* **Problem to work on**: Only one stretch of the data below is needed. Output the lines from the one with "worldOf (run (EvListen" up to and including the one with "(** * Properties of the decoding *)", exactly as they stand.

* **Materials provided**:
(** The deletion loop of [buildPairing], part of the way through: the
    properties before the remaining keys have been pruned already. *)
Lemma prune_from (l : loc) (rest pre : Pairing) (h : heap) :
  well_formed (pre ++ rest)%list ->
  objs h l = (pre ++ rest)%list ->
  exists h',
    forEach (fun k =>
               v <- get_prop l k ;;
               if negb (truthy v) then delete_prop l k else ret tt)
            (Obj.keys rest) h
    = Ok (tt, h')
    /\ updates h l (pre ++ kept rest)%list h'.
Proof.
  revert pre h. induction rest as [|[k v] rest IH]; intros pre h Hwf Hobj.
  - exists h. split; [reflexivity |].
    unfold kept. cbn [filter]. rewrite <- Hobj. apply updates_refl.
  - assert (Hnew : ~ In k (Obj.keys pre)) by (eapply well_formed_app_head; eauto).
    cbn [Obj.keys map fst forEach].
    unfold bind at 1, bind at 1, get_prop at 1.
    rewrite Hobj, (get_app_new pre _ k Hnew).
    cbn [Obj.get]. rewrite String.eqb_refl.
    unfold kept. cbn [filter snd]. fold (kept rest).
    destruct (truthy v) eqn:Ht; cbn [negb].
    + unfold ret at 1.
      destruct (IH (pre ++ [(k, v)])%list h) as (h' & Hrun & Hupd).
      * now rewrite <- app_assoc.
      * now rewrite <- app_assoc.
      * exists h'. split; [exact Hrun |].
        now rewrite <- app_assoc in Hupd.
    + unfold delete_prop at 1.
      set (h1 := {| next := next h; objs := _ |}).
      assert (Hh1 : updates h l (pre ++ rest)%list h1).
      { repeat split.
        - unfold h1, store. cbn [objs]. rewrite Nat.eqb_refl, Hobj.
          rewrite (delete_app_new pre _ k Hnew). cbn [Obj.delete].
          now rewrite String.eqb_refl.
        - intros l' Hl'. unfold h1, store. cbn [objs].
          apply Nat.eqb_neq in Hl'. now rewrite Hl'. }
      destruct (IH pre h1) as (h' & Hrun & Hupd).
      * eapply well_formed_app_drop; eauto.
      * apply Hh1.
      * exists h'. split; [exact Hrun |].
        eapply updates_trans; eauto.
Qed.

* * *

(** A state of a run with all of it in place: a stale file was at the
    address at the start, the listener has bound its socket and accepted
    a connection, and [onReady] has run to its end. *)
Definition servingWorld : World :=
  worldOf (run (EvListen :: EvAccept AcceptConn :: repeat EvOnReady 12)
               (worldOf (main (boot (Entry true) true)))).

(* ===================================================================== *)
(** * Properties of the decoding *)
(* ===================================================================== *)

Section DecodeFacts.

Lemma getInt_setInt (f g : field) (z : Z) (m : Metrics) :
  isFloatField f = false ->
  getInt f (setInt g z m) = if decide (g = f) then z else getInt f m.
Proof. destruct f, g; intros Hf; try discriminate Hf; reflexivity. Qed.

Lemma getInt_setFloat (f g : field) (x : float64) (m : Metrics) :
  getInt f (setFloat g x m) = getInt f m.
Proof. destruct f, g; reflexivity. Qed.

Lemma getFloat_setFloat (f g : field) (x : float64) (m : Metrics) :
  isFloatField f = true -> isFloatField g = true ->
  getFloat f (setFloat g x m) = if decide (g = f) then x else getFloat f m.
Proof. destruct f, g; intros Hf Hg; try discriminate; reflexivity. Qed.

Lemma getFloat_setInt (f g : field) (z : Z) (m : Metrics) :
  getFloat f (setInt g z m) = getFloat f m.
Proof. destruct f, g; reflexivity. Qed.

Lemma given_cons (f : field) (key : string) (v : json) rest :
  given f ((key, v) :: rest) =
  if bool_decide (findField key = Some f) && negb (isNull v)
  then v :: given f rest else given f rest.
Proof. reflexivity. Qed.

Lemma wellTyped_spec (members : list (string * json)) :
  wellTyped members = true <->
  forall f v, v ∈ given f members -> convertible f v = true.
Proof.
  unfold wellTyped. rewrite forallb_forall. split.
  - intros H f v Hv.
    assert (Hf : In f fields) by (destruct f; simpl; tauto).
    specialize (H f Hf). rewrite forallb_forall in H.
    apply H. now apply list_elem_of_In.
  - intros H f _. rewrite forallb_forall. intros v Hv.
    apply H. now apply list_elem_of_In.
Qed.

* **Solution**:
  worldOf (run (EvListen :: EvAccept AcceptConn :: repeat EvOnReady 12)
               (worldOf (main (boot (Entry true) true)))).

(* ===================================================================== *)
(** * Properties of the decoding *)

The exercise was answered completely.